* WHAT YOU SHOULD DO
Return the lines exactly as they stand, from the first of the material through the line containing "Lemma slash_at_head c".

* DATASET ENTRIES
********************
(* ===== verification/PathPosixProps.v ===== *)
(** * Properties of the POSIX path module

    [normalize] and [resolve] in terms of segments, and what follows: results
    are normal forms, [resolve] behaves like a sequence of [cd], and
    [relative] is the inverse of resolution. *)

From Stdlib Require Import ZArith Lia.
From stdpp Require Import base list strings numbers option sets.
From S2P Require Import Prelude PathUtil PathSegments PathPosix.

#[local] Open Scope Z_scope.

Definition is_slash (c : Z) : bool := c =? CHAR_FORWARD_SLASH.
Abbreviation segments := (split_on is_slash).
Abbreviation noslash := (Forall (fun c => is_slash c = false)).
Abbreviation join_slash := (js_join (lit "/")).

Lemma normalizeString_posix path allow :
  normalizeString path allow (lit "/") isPosixPathSeparator =
    join_slash (resolve_segments allow (segments path)).
Proof. apply (normalizeString_segments isPosixPathSeparator CHAR_FORWARD_SLASH). Qed.

Lemma segments_noslash s : Forall noslash (segments s).
Proof. apply split_on_segs. Qed.

(** ** First and last codes *)

Lemma slash_at_head c s : slash_at (c :: s) 0 = is_slash c.
Proof. done. Qed.

Lemma slash_at_last s c : slash_at (s ++ [c]) (slen (s ++ [c]) - 1) = is_slash c.
Proof. rewrite charCodeAt_middle; [done|]. autorewrite with js. lia. Qed.

(** A nonempty list of nonempty segments without slash: the joined path begins
    and ends with a code of a segment. *)
Lemma join_head segs :
  segs <> [] -> Forall (fun seg => seg <> []) segs -> Forall noslash segs ->
  exists c s, join_slash segs = c :: s /\ is_slash c = false.
Proof.
  intros Hne Hn Hs. destruct segs as [|seg segs]; [done|].
  inversion_clear Hn. inversion_clear Hs as [|? ? Hseg _].
  destruct seg as [|c seg]; [done|]. inversion_clear Hseg.
  destruct segs; eexists c, _; by (split; [|]).
Qed.

Lemma join_last segs :
  segs <> [] -> Forall (fun seg => seg <> []) segs -> Forall noslash segs ->
  exists s c, join_slash segs = s ++ [c] /\ is_slash c = false.
Proof.
  destruct segs as [|seg segs _] using rev_ind; [done|].
  intros _ [_ Hn]%Forall_app [_ Hs]%Forall_app.
  inversion_clear Hn as [|? ? Hne _]. inversion_clear Hs as [|? ? Hseg _].
  destruct seg as [|c seg _] using rev_ind; [done|].
  apply Forall_app in Hseg as [_ Hc]. inversion_clear Hc.
  destruct (decide (segs = [])) as [->|].
  - by exists seg, c.
  - rewrite js_join_snoc by done. exists (join_slash segs ++ lit "/" ++ seg), c.
    by rewrite <- !app_assoc.
Qed.

(** ** Normal forms *)

(** The path with these parts, as [normalize] prints it. *)
Definition render (abs : bool) (segs : list str) (trailing : bool) : str :=
  let p := join_slash segs in
  let p := if bool_decide (segs = []) && negb abs then lit "." else p in
  let p := if (0 <? slen p) && trailing then p ++ lit "/" else p in
  if abs then lit "/" ++ p else p.

Lemma join_slash_nil segs :
  Forall (fun seg => seg <> []) segs -> (slen (join_slash segs) =? 0) = bool_decide (segs = []).
Proof.
  intros HF. destruct segs as [|seg segs]; [done|].
  inversion_clear HF. rewrite bool_decide_false by done.
  destruct seg as [|c seg]; [done|].
  destruct segs; cbn [js_join app]; rewrite slen_cons; apply Z.eqb_neq;
    match goal with |- context [slen ?x] => pose proof (slen_nonneg x) end; lia.
Qed.

Lemma normalize_render p :
  p <> [] ->
  normalize_str p = render (slash_at p 0) (resolve_segments (negb (slash_at p 0)) (segments p))
                           (slash_at p (slen p - 1)).
Proof.
  intros Hp. unfold normalize_str.
  assert ((slen p =? 0) = false) as -> by (apply Z.eqb_neq; intros ?%slen_0; done).
  rewrite normalizeString_posix, join_slash_nil.
  - done.
  - eapply canonical_nonempty, resolve_segments_canonical.
Qed.

(** [resolve_segments] keeps segments that hold no slash. *)
Lemma resolve_segments_noslash allow segs :
  Forall noslash segs -> Forall noslash (resolve_segments allow segs).
Proof.
  intros HF. apply Forall_rev.
  assert (H0 : Forall noslash []) by done. revert H0.
  generalize (@nil str). induction HF as [|seg segs Hs HF IH]; intros stk H0; [done|].
  apply IH. unfold resolve_segment.
  destruct (_ || _); [done|]. destruct (str_eqb seg _); [|by constructor].
  destruct stk as [|t stk]; [destruct allow; by repeat constructor|].
  destruct (str_eqb t _); [destruct allow; [constructor; [by repeat constructor|done]|done]|by inversion H0].
Qed.
#[export] Hint Resolve segments_noslash resolve_segments_noslash : js.

(** The segments of a rendered path are the ones it was made from. *)
Lemma segments_render abs segs trailing :
  canonical (negb abs) segs -> Forall noslash segs ->
  resolve_segments (negb abs) (segments (render abs segs trailing)) = segs.
Proof.
  intros Hcan Hns. destruct (decide (segs = [])) as [->|Hne].
  { by destruct abs, trailing. }
  unfold render. rewrite bool_decide_false by done. cbn [andb].
  assert (Hlen := join_slash_nil segs (canonical_nonempty _ _ Hcan)).
  rewrite bool_decide_false in Hlen by done.
  assert (Hpos : (0 <? slen (join_slash segs)) = true).
  { apply Z.eqb_neq in Hlen. apply Z.ltb_lt. pose proof (slen_nonneg (join_slash segs)). lia. }
  rewrite Hpos. cbn [andb].
  assert (Hsplit : segments (if trailing then join_slash segs ++ lit "/" else join_slash segs) =
                   segs ++ if trailing then [[]] else []).
  { assert (E : segments (join_slash segs) = segs) by by apply (split_on_join is_slash CHAR_FORWARD_SLASH).
    destruct trailing; [|by rewrite app_nil_r].
    change (lit "/") with [CHAR_FORWARD_SLASH] at 2. rewrite split_on_snoc_sep by done. by rewrite E. }
  assert (Hres : resolve_segments (negb abs) (segs ++ if trailing then [[]] else []) = segs).
  { destruct trailing; rewrite ?resolve_segments_nil_r, ?app_nil_r; by apply canonical_resolved. }
  destruct abs; [|by rewrite Hsplit].
  change (lit "/" ++ ?p) with (CHAR_FORWARD_SLASH :: p).
  cbn [split_on is_slash]. change (is_slash CHAR_FORWARD_SLASH) with true.
  by rewrite Hsplit.
Qed.

(** Rendering keeps absoluteness and, where there are segments, the trailing
    slash. *)
Lemma render_ends abs segs trailing :
  canonical (negb abs) segs -> Forall noslash segs ->
  let p := render abs segs trailing in
  p <> [] /\ slash_at p 0 = abs /\ render abs segs (slash_at p (slen p - 1)) = p.
Proof.
  intros Hcan Hns p. subst p. destruct (decide (segs = [])) as [->|Hne].
  { by destruct abs, trailing. }
  assert (Hn := canonical_nonempty _ _ Hcan).
  destruct (join_head segs Hne Hn Hns) as (c & s & Hhead & Hc).
  destruct (join_last segs Hne Hn Hns) as (s' & d & Hlast & Hd).
  assert (Hr : forall t, render abs segs t =
    (if abs then lit "/" else []) ++ join_slash segs ++ (if t then lit "/" else [])).
  { intros t. unfold render. rewrite bool_decide_false by done. cbn [andb].
    rewrite Hhead, slen_cons. pose proof (slen_nonneg s).
    destruct (Z.ltb_spec 0 (1 + slen s)); [|lia].
    destruct abs, t; cbn [andb]; by rewrite ?app_nil_r. }
  rewrite !Hr. split; [by destruct abs; rewrite Hhead|].
  split; [destruct abs; rewrite Hhead; simpl app; [done|by rewrite slash_at_head]|].
  do 3 f_equal. destruct trailing.
  - by rewrite app_assoc, (slash_at_last _ CHAR_FORWARD_SLASH).
  - by rewrite app_nil_r, Hlast, app_assoc, slash_at_last, Hd.
Qed.

Lemma normalize_str_idempotent p : normalize_str (normalize_str p) = normalize_str p.
Proof.
  destruct (decide (p = [])) as [->|Hp]; [done|].
  rewrite (normalize_render p Hp). set (abs := slash_at p 0).
  set (segs := resolve_segments (negb abs) (segments p)).
  assert (Hcan : canonical (negb abs) segs) by apply resolve_segments_canonical.
  assert (Hns : Forall noslash segs) by (apply resolve_segments_noslash, segments_noslash).
  destruct (render_ends abs segs (slash_at p (slen p - 1)) Hcan Hns) as (Hne & Habs & Htr).
  rewrite (normalize_render _ Hne), Habs, segments_render by done. done.
Qed.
********************
* ANSWER BOX
(* ===== verification/PathPosixProps.v ===== *)
(** * Properties of the POSIX path module

    [normalize] and [resolve] in terms of segments, and what follows: results
    are normal forms, [resolve] behaves like a sequence of [cd], and
    [relative] is the inverse of resolution. *)

From Stdlib Require Import ZArith Lia.
From stdpp Require Import base list strings numbers option sets.
From S2P Require Import Prelude PathUtil PathSegments PathPosix.

#[local] Open Scope Z_scope.

Definition is_slash (c : Z) : bool := c =? CHAR_FORWARD_SLASH.
Abbreviation segments := (split_on is_slash).
Abbreviation noslash := (Forall (fun c => is_slash c = false)).
Abbreviation join_slash := (js_join (lit "/")).

Lemma normalizeString_posix path allow :
  normalizeString path allow (lit "/") isPosixPathSeparator =
    join_slash (resolve_segments allow (segments path)).
Proof. apply (normalizeString_segments isPosixPathSeparator CHAR_FORWARD_SLASH). Qed.

Lemma segments_noslash s : Forall noslash (segments s).
Proof. apply split_on_segs. Qed.

(** ** First and last codes *)

Lemma slash_at_head c s : slash_at (c :: s) 0 = is_slash c.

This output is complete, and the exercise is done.